Jimmy Rolland

Personal information
- Date of birth: 13 May 1947 (age 79)
- Place of birth: Kirkcaldy, Scotland
- Height: 1.72 m (5 ft 8 in)
- Position: Forward

Senior career*
- Years: Team / Apps / (Gls)
- 1970–1974: Buxton / 196 / (74)
- 1974–1976: Northwich Victoria / 81 / (60)
- 1976–1978: Los Angeles Skyhawks / 65 / (41)
- 1980: Phoenix Fire / 0 / (0)
- 1980: California Sunshine / 18 / (8)
- 1980–1981: San Francisco Fog (indoor) / 12 / (4)
- Total:  / 372 / (187)

= Jimmy Rolland =

Scottish footballer

Jimmy Rolland (born 13 May 1945) is a Scottish football forward who spent four seasons in the American Soccer League. He was the 1978 league leading scorer and MVP.

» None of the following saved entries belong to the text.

Lemma validate_each_files files :
  try_each validate_each files = Ok tt <->
  Forall rule_valid (files ≫= file_rule)
  /\ Forall (fun t => validate_http_route "<route>" t = Ok tt) (files ≫= file_route).
Proof.
  rewrite try_each_ok. induction files as [|f fs IH]; cbn; [by repeat constructor|].
  rewrite Forall_cons_iff, IH, !Forall_app. unfold validate_each at 1.
  rewrite result_bind_ok, <- !try_rules_valid, <- !(try_each_ok (validate_http_route "<route>")). split.
  - intros [([] & ? & ?) [? ?]]. done.
  - intros [[? ?] [? ?]]. split; [by exists tt|done].
Qed.

Lemma from_files_ok files s :
  from_files files = Ok s <->
  s = mkRuleSet (files ≫= file_rule) (files ≫= file_route) /\ rule_set_wf s.
Proof.
  unfold from_files. rewrite result_bind_ok. setoid_rewrite from_parts_unchecked_ok. split.
  - intros ([] & [Hr Ht]%validate_each_files & -> & ? & ? & ?). done.
  - intros [-> [Hr Ht ? ? ?]]. exists tt. by rewrite validate_each_files.
Qed.

End RuleSetFacts.

(** ** The diff *)

Section Diff.
Context `{UrlLib}.

Lemma omap_ext_in {A B} (f g : A -> option B) (l : list A) :
  (forall x, x ∈ l -> f x = g x) -> omap f l = omap g l.
Proof.
  induction l as [|x l IH]; intros Hfg; [done|]. cbn.
  rewrite Hfg by set_solver. by rewrite IH by set_solver.
Qed.

(** Where a new rule lands, given the old rules by name. *)
Definition added_of (m : gmap string Rule) (n : Rule) : option Rule :=
  match m !! name n with None => Some n | Some _ => None end.
Definition changed_of (m : gmap string Rule) (n : Rule) : option RuleChange :=
  match m !! name n with
  | Some o => if bool_decide (o = n) then None else Some (mkChange o n)
  | None => None
  end.
Definition unchanged_of (m : gmap string Rule) (n : Rule) : option string :=
  match m !! name n with
  | Some o => if bool_decide (o = n) then Some (name n) else None
  | None => None
  end.

Lemma diff_loop new m d :
  NoDup (name <$> new) ->
  foldl diff_step (m, d) new
  = (foldl (fun m n => delete (name n) m) m new,
     mkDiff (added d ++ omap (added_of m) new) (removed d)
            (changed d ++ omap (changed_of m) new)
            (unchanged d ++ omap (unchanged_of m) new) (routes_changed d)).
Proof.
  revert m d; induction new as [|n new IH]; intros m d; cbn.
  { intros _. rewrite !app_nil_r. by destruct d. }
  intros [Hn Hnew]%NoDup_cons.
  assert (forall x, x ∈ new -> delete (name n) m !! name x = m !! name x) as Hdel.
  { intros x Hx. apply lookup_delete_ne. intros Heq. apply Hn. rewrite Heq. set_solver. }
  assert (omap (added_of (delete (name n) m)) new = omap (added_of m) new) as Ha
    by (apply omap_ext_in; intros x Hx; unfold added_of; by rewrite Hdel).
  assert (omap (changed_of (delete (name n) m)) new = omap (changed_of m) new) as Hc
    by (apply omap_ext_in; intros x Hx; unfold changed_of; by rewrite Hdel).
  assert (omap (unchanged_of (delete (name n) m)) new = omap (unchanged_of m) new) as Hu
    by (apply omap_ext_in; intros x Hx; unfold unchanged_of; by rewrite Hdel).
  change (added_of m n) with (match m !! name n with None => Some n | Some _ => None end).
  change (changed_of m n) with
    (o ← m !! name n; if bool_decide (o = n) then None else Some (mkChange o n)).
  change (unchanged_of m n) with
    (o ← m !! name n; if bool_decide (o = n) then Some (name n) else None).
  destruct (m !! name n) as [o|] eqn:Ho; cbn.
  - case_bool_decide; rewrite IH by done; cbn; rewrite Ha, Hc, Hu; by rewrite <- ?app_assoc.
  - rewrite IH by done. cbn. rewrite delete_id by done. by rewrite <- ?app_assoc.
Qed.

Lemma by_name_lookup (l : list Rule) (m : gmap string Rule) k r :
  NoDup (name <$> l) -> (forall x, x ∈ l -> m !! name x = None) ->
  foldl (fun m r => <[name r := r]> m) m l !! k = Some r
  <-> (r ∈ l /\ name r = k) \/ m !! k = Some r.
Proof.
  revert m; induction l as [|x l IH]; intros m; cbn; [set_solver|].
  intros [Hx Hl]%NoDup_cons Hm. rewrite IH; [|done|].
  - destruct (decide (name x = k)) as [<-|Hne].
    + rewrite lookup_insert_eq, (Hm x) by set_solver. rewrite elem_of_cons. split.
      * intros [[? ?]|[= ->]]; [left; split; [by right|done]|left; split; [by left|done]].
      * intros [[[->|Hr] Heq]|?]; [by right|left|done]. done.
    + rewrite lookup_insert_ne by done. rewrite elem_of_cons. split.
      * intros [[? ?]|?]; [left; split; [by right|done]|by right].
      * intros [[[->|Hr] Heq]|?]; [done|by left|by right].
  - intros y Hy. rewrite lookup_insert_ne; [apply Hm; set_solver|].
    intros Heq. apply Hx. rewrite Heq. set_solver.
Qed.

Lemma by_name_Some l k r :
  NoDup (name <$> l) -> by_name l !! k = Some r <-> r ∈ l /\ name r = k.
Proof.
  intros Hl. unfold by_name. rewrite by_name_lookup by (try done; intros; apply lookup_empty).
  rewrite lookup_empty. split; [by intros [?|?]|by left].
Qed.

Lemma by_name_None l k :
  NoDup (name <$> l) -> by_name l !! k = None <-> k ∉ name <$> l.
Proof.
  intros Hl. rewrite eq_None_not_Some, list_elem_of_fmap. split.
  - intros Hn (r & -> & Hr). apply Hn. exists r. by apply by_name_Some.
  - intros Hn [r [Hr Hk]%by_name_Some]; [|done]. apply Hn. by exists r.
Qed.

Lemma delete_all_lookup (l : list Rule) (m : gmap string Rule) k r :
  foldl (fun m n => delete (name n) m) m l !! k = Some r
  <-> m !! k = Some r /\ k ∉ name <$> l.
Proof.
  revert m; induction l as [|x l IH]; intros m; cbn; [set_solver|].
  rewrite IH, lookup_delete_Some, elem_of_cons. split.
  - intros ([? ?] & ?). split; [done|]. intros [?|?]; congruence.
  - intros (? & Hk). split; [split; [|done]|]; intros ?; apply Hk; auto.
Qed.

(** The four parts of a diff, each as a list over the new or old rules. *)
Lemma diff_unfold old new :
  NoDup (name <$> rules new) ->
  diff old new =
  mkDiff (omap (added_of (by_name (rules old))) (rules new))
         (merge_sort rule_le
            (snd <$> map_to_list (foldl (fun m n => delete (name n) m) (by_name (rules old)) (rules new))))
         (omap (changed_of (by_name (rules old))) (rules new))
         (omap (unchanged_of (by_name (rules old))) (rules new))
         (negb (bool_decide (routes old = routes new))).
Proof. intros Hn. unfold diff. by rewrite diff_loop. Qed.

Variables old new : RuleSet.
Hypothesis Hold : NoDup (name <$> rules old).
Hypothesis Hnew : NoDup (name <$> rules new).

Lemma diff_added r : r ∈ added (diff old new) <-> r ∈ rules new /\ name r ∉ name <$> rules old.
Proof.
  rewrite diff_unfold by done. cbn [added]. rewrite list_elem_of_omap.
  setoid_rewrite <- by_name_None; [|done]. unfold added_of. split.
  - intros (x & Hx & Ho). case_match eqn:Hm; [done|]. by injection Ho as ->.
  - intros [Hr Hn]. exists r. by rewrite Hn.
Qed.

Lemma diff_removed r : r ∈ removed (diff old new) <-> r ∈ rules old /\ name r ∉ name <$> rules new.
Proof.
  rewrite diff_unfold by done. cbn [removed]. rewrite merge_sort_Permutation, list_elem_of_fmap.
  setoid_rewrite elem_of_map_to_list'. setoid_rewrite delete_all_lookup.
  setoid_rewrite by_name_Some; [|done]. split.
  - intros ([k x] & -> & [Hx <-] & Hk). done.
  - intros [Hr Hn]. by exists (name r, r).
Qed.

Lemma diff_changed o n :
  mkChange o n ∈ changed (diff old new)
  <-> o ∈ rules old /\ n ∈ rules new /\ name o = name n /\ o <> n.
Proof.
  rewrite diff_unfold by done. cbn [changed]. rewrite list_elem_of_omap. unfold changed_of. split.
  - intros (x & Hx & Ho). case_match eqn:Hm; [|done]. case_bool_decide; [done|].
    injection Ho as -> ->. apply by_name_Some in Hm as [??]; [|done]. done.
  - intros (Ho & Hn & Heq & Hne). exists n. split; [done|].
    rewrite (proj2 (by_name_Some _ _ o Hold)) by done. by rewrite bool_decide_false.
Qed.

Lemma diff_unchanged k :
  k ∈ unchanged (diff old new) <-> exists r, r ∈ rules old /\ r ∈ rules new /\ name r = k.
Proof.
  rewrite diff_unfold by done. cbn [unchanged]. rewrite list_elem_of_omap. unfold unchanged_of. split.
  - intros (x & Hx & Ho). case_match eqn:Hm; [|done]. case_bool_decide; [|done].
    injection Ho as <-. apply by_name_Some in Hm as [??]; [|done]. subst. by exists x.
  - intros (r & Ho & Hn & <-). exists r. split; [done|].
    rewrite (proj2 (by_name_Some _ _ r Hold)) by done. by rewrite bool_decide_true.
Qed.

Lemma diff_sizes :
  (length (added (diff old new)) + length (changed (diff old new))
   + length (unchanged (diff old new)) = length (rules new))%nat.
Proof.
  rewrite diff_unfold by done. cbn [added changed unchanged]. clear Hnew.
  induction (rules new) as [|n l IH]; [done|]. cbn.
  unfold added_of at 1, changed_of at 1, unchanged_of at 1.
  destruct (by_name (rules old) !! name n); [case_bool_decide|]; cbn; rewrite <- IH; lia.
Qed.

#[local] Instance rule_le_trans : Transitive rule_le.
Proof. intros a b c. unfold rule_le. apply Str.le_trans. Qed.
#[local] Instance rule_le_total : Total rule_le.
Proof. intros a b. unfold rule_le. apply Str.le_total. Qed.

Lemma diff_removed_sorted : StronglySorted rule_le (removed (diff old new)).
Proof. rewrite diff_unfold by done. cbn [removed]. apply StronglySorted_merge_sort; apply _. Qed.

Lemma rule_same_name o n :
  o ∈ rules old -> n ∈ rules new -> name o = name n -> changed (diff old new) = [] -> o = n.
Proof.
  intros Ho Hn Heq Hc. destruct (decide (o = n)) as [|Hne]; [done|].
  assert (mkChange o n ∈ changed (diff old new)) as Hin by (by apply diff_changed).
  rewrite Hc in Hin. set_solver.
Qed.

(** Nothing to do exactly when the two sets hold the same rules and routes. *)
Lemma diff_noop :
  is_noop (diff old new) = true <-> rules old ≡ₚ rules new /\ routes old = routes new.
Proof.
  assert (routes_changed (diff old new) = negb (bool_decide (routes old = routes new))) as Hrt
    by (by rewrite diff_unfold).
  unfold is_noop. rewrite Hrt, !andb_true_iff, !bool_decide_eq_true, negb_involutive, bool_decide_eq_true.
  split.
  - intros [[[Ha Hr] Hc] ->]. split; [|done]. apply NoDup_Permutation.
    { by eapply NoDup_fmap_1. } { by eapply NoDup_fmap_1. }
    intros r. split; intros Hin.
    + destruct (decide (name r ∈ name <$> rules new)) as [(n & Hn & Hnn)%list_elem_of_fmap|Hn].
      * by rewrite (rule_same_name r n).
      * assert (r ∈ removed (diff old new)) as Hx by (by apply diff_removed).
        rewrite Hr in Hx. set_solver.
    + destruct (decide (name r ∈ name <$> rules old)) as [(o & Hn & Ho)%list_elem_of_fmap|Hn].
      * by rewrite <- (rule_same_name o r).
      * assert (r ∈ added (diff old new)) as Hx by (by apply diff_added).
        rewrite Ha in Hx. set_solver.
  - intros [Hp Hrts]. split; [|done].
    assert (forall {A} (l : list A), (forall x, x ∉ l) -> l = []) as Hnil
      by (intros A [|x l] Hl; [done|]; exfalso; apply (Hl x); set_solver).
    split; [split|]; apply Hnil.
    + intros r [Hr Hn]%diff_added. apply Hn. rewrite Hp. set_solver.
    + intros r [Hr Hn]%diff_removed. apply Hn. rewrite <- Hp. set_solver.
    + intros [o n] (Ho & Hn & Heq & Hne)%diff_changed. apply Hne.
      rewrite Hp in Ho. by eapply (NoDup_fmap_elem name _ o n).
Qed.
(* ===== verification/Reliability.v ===== *)
(** * The reliable control channel ([yggdrasil/src/chain/reliability.rs])

    The [oneshot::Sender] a caller hands in is a waiter id; every [send] on it
    is a [Notify] in the operation's output, so a trace of operations carries
    the full history of what every waiter was told. *)

From S2P Require Import Prelude RustStd ControlFrame.

Definition RETX_INITIAL : Z := Time.from_millis 200.
Definition RETX_MAX : Z := Time.from_secs 2.
Definition RETX_MAX_ATTEMPTS : Z := 5.
Definition DEDUP_WINDOW : Z := 256.

Inductive SendError :=
  | Timeout (attempts : Z)
  | Rejected (code : Z)
  | UnknownBodyType
  | ChannelClosed.

Definition Waiter := nat.
Definition Notify : Type := Waiter * result SendError unit.

Record OutboundEntry := mkEntry {
  envelope : ControlEnvelope;
  attempts : Z;
  next_send_at : Z;
  completion : option Waiter
}.

Record DedupWindow := mkDedup { seen : list Z; cap : Z }.

Record ControlChannel := mkChannel {
  next_seq : Z;
  outbound : list (Z * OutboundEntry);
  dedup : DedupWindow
}.

Inductive InboundDisposition :=
  | Deliver (env : ControlEnvelope)
  | Duplicate.

Definition backoff_for (att : Z) : Z :=
  let shift := Z.min (saturating_sub att 1) 8 in
  let computed := RETX_INITIAL * Z.shiftl 1 shift in
  Z.min computed RETX_MAX.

In 1974, he signed for Northwich Victoria from Buxton. In his first season for Northwich, he scored 45 goals in 56 games; only two other Northwich players have better records in the club's history. However the lure of the growing football scene in the USA saw him sign for the Los Angeles Skyhawks in the American Soccer League. Despite being on the LA Skyhawks' books, he returned to Northwich in 1976, scoring a vital goal in the club's best modern-time FA Cup run.

In the same season, his team, LA Skyhawks won the league championship and Rolland was the team and league's second leading scorer. In 1978, he led the league with 17 goals in 24 games, leading to his selection as league MVP.

In 1980 he was contracted to play with ASL expansion team the Phoenix Fire, but the team folded in pre-season.

In 1980, he played for the California Sunshine.

He then played for the San Francisco Fog during the 1980–81 Major Indoor Soccer League season.